(Beginning of Exercise data)
(** [HdWalletBip.Generate], lines 117-152: the walk from the level of the
    wrapped key down to the addresses.  [bip_obj] is the local variable the
    source rebinds after each derivation. *)
Definition Generate_derive (acc_idx : Z) (change_idx : HdWalletBipChanges)
    (addr_num addr_off : Z) : M B E unit :=
  bip_obj <- get_bip_obj ;;
  bip_obj <- (if IsLevel bip_obj MASTER
              then __SetKeys MASTER_KEY bip_obj ;;;
                   call (Purpose bip_obj)
              else ret bip_obj) ;;
  bip_obj <- (if IsLevel bip_obj PURPOSE
              then __SetKeys PURPOSE_KEY bip_obj ;;;
                   call (Coin bip_obj)
              else ret bip_obj) ;;
  bip_obj <- (if IsLevel bip_obj COIN
              then __SetKeys COIN_KEY bip_obj ;;;
                   _SetData ACCOUNT_IDX (VInt acc_idx) ;;;
                   call (Account bip_obj acc_idx)
              else ret bip_obj) ;;
  bip_obj <- (if IsLevel bip_obj ACCOUNT
              then __SetKeys ACCOUNT_KEY bip_obj ;;;
                   _SetData CHANGE_IDX (VInt (int_of_change change_idx)) ;;;
                   call (Change bip_obj change_idx)
              else ret bip_obj) ;;
  if IsLevel bip_obj CHANGE
  then __SetKeys CHANGE_KEY bip_obj ;;;
       (if negb (addr_off =? 0)%Z
        then _SetData ADDRESS_OFF (VInt addr_off)
        else ret tt) ;;;
       addresses <- call (HdWalletBipAddresses bip_obj addr_num addr_off) ;;
       _SetData ADDRESS (VAddresses addresses)
  else addresses <- call (HdWalletBipAddresses bip_obj 1 0) ;;
       _SetData ADDRESS (VAddresses addresses).

(** [HdWalletBip.Generate]: parameters, checks (lines 103-115), then the
    walk.  The [match] is the [isinstance] test on [change_idx]. *)
Definition Generate (kw : kwargs) : M B E unit :=
  let acc_idx := kwargs_get (kw_acc_idx kw) 0 in
  let change_idx := kwargs_get (kw_change_idx kw) (ChangeMember CHAIN_EXT) in
  let addr_num := kwargs_get (kw_addr_num kw) 20 in
  let addr_off := kwargs_get (kw_addr_off kw) 0 in
  match change_idx with
  | ChangeOther _ =>
      raise (TypeError "Change index is not an enumerative of HdWalletBipChanges")
  | ChangeMember change_idx =>
      if ((addr_num <? 0) || (addr_num >? KEY_INDEX_MAX_VAL))%Z
      then raise (ValueError
        "Address number shall be greater or equal to zero and less than 2^32")
      else if ((addr_off <? 0) || (addr_off + addr_num >? KEY_INDEX_MAX_VAL))%Z
      then raise (ValueError
        "Address offset shall be greater or equal to zero and less than 2^32")
      else Generate_derive acc_idx change_idx addr_num addr_off
  end.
(End of Exercise data)
> _Exercise aim_
From the line containing "index is not" down to the end of the listing above, return each line exactly as it appears and nothing more.

> _Task output_
      raise (TypeError "Change index is not an enumerative of HdWalletBipChanges")
  | ChangeMember change_idx =>
      if ((addr_num <? 0) || (addr_num >? KEY_INDEX_MAX_VAL))%Z
      then raise (ValueError
        "Address number shall be greater or equal to zero and less than 2^32")
      else if ((addr_off <? 0) || (addr_off + addr_num >? KEY_INDEX_MAX_VAL))%Z
      then raise (ValueError
        "Address offset shall be greater or equal to zero and less than 2^32")
      else Generate_derive acc_idx change_idx addr_num addr_off
  end.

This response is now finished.